Meer vragen. Wie had de sporen van de dood van LePou opgeruimd, zijn lijk uit Ryders appartement gehaald, het in stukken gehakt en een slecht geslaagde poging gedaan om zich ervan te ontdoen? Wat was het verband met Zardi, de laboratoriumassistent, en was hij gedood door dezelfde mensen? Waar paste Ben Hope in het plaatje? Was hij de Engelsman over wie Roberta Ryder had gezegd dat hij gevaar liep? Als het spoorwegongeluk bedoeld was geweest om Hope te doden, had hij, toen Simon hem later op de avond had gezien, tamelijk onverstoorbaar gekeken voor iemand die zojuist op het nippertje aan een gruwelijke dood was ontsnapt. Waar waren Hope en Ryder nu? Was Hope roofdier of prooi? Het was een compleet raadsel.
Simon zat in zijn kleine kantoor koffie te drinken met Rigault toen de verwachte fax uit Engeland kwam. Hij scheurde hem uit het apparaat. ‘Benedict Hope,’ las hij prevelend. ‘Zevenendertig jaar. Gestudeerd in Oxford. Ouders overleden. Geen politiedossier, geen parkeerbon. Brandschoon, de klootzak.’ Hij slurpte van zijn koffie.
Hij gaf het papier door aan Rigault toen de fax een tweede pagina begon uit te braken. Het apparaat spuugde het papier in zijn hand en zijn ogen gleden over de regels. Boven aan de pagina stond het briefhoofd van het Britse ministerie van Defensie. Eronder een heleboel tekst. Overal officiële stempels en waarschuwingen in dikke, vette letters dat het vertrouwelijk materiaal was. De tweede bladzijde was van hetzelfde laken een pak. Evenals de derde. Hij floot.
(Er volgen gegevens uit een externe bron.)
(* ===== verification/ServeOk.v ===== *)
(** * The router and its handlers fit

    Every route of the table has a handler that takes the parameters of its
    path, so what the router accepts is answered by the handler or by the
    error it returned. *)
From S2P Require Import Prelude RustStd Text Json External Models Wire Error Bus World Repository.
From S2P Require Import Agent AgentHttp Printers Routes Relay Api Replies UrlForm Serve.

Section serve.
Context `{Extern, Env, !HashOrder, !Unicode, !UrlEncoded, !UrlEncode, !Axum}.
Context (service_cidr os arch : string).
Context (agents : string → list (string * string) → result string Response).

Definition arity (h : Handler) : nat :=
  match h with Fixed _ => 0 | Named _ => 1 | Scoped _ => 2 end.

(** What the table and the handlers must satisfy together. *)
Definition route_served (r : Route) : bool :=
  forallb (λ mh : HttpMethod * string,
    match handler_named service_cidr os arch agents mh.2 with
    | Some f => arity f =? length (List.filter is_param (rt_pattern r))
    | None => false
    end)%nat (rt_methods r).
Lemma routes_served : forallb route_served api_routes = true.
Proof. vm_compute. reflexivity. Qed.

Lemma match_path_params pattern path params :
  match_path pattern path = Some params → length params = length (List.filter is_param pattern).
Proof.
  revert path params. induction pattern as [|[s|n] pattern IH]; intros [|p path] params; try done.
  - by intros [= <-].
  - cbn [match_path]. destruct (str_eqb s p); [|done]. apply IH.
  - cbn [match_path]. destruct (str_eqb p ""); [done|].
    intros (params' & Hp & ->)%fmap_Some. cbn. by rewrite (IH path params').
Qed.

Lemma dispatch_in_handled routes m path h params :
  dispatch_in routes m path = Handled h params →
  ∃ r, r ∈ routes ∧ (m, h) ∈ rt_methods r ∧ match_path (rt_pattern r) path = Some params.
Proof.
  induction routes as [|r routes IH]; [done|]. cbn [dispatch_in].
  destruct (match_path (rt_pattern r) path) as [ps|] eqn:Hm.
  - destruct (find_method m (rt_methods r)) as [h'|] eqn:Hf; [|done]. intros [= -> ->].
    exists r. split; [by left|]. split; [|done]. unfold find_method in Hf.
    destruct (head _) as [[m' h0]|] eqn:Hh; [|done]. injection Hf as ->.
    rewrite head_lookup in Hh. apply list_elem_of_lookup_2, list_elem_of_filter in Hh.
    by destruct Hh as [<- Hin].
  - intros Hd. destruct (IH Hd) as (r' & Hin & Hr'). exists r'. split; [by right|done].
Qed.

End serve.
‘Wat is dat?’ vroeg Rigault en hij keek op.
Simon liet het hem zien. ‘Het militaire dossier van Hope.’
Rigault las het en fronste zijn wenkbrauwen. ‘Krijg nou wat,’ fluisterde hij. ‘Dit is serieus spul.’ Hij keek Simon aan.
‘Hij is onze mysterieuze schutter, geen twijfel mogelijk.’
‘Waar is hij mee bezig? Wat is er aan de hand?’
‘Dat weet ik niet,’ zei Simon, ‘maar ik pak hem op en zoek het uit. Ik laat onmiddellijk een opsporingsbevel uitgaan.’ Hij pakte de telefoon.
Rigault schudde zijn hoofd en trommelde met zijn vingers op de faxuitdraai. ‘Je zult de halve Franse politiemacht nodig hebben om déze klootzak te vangen.’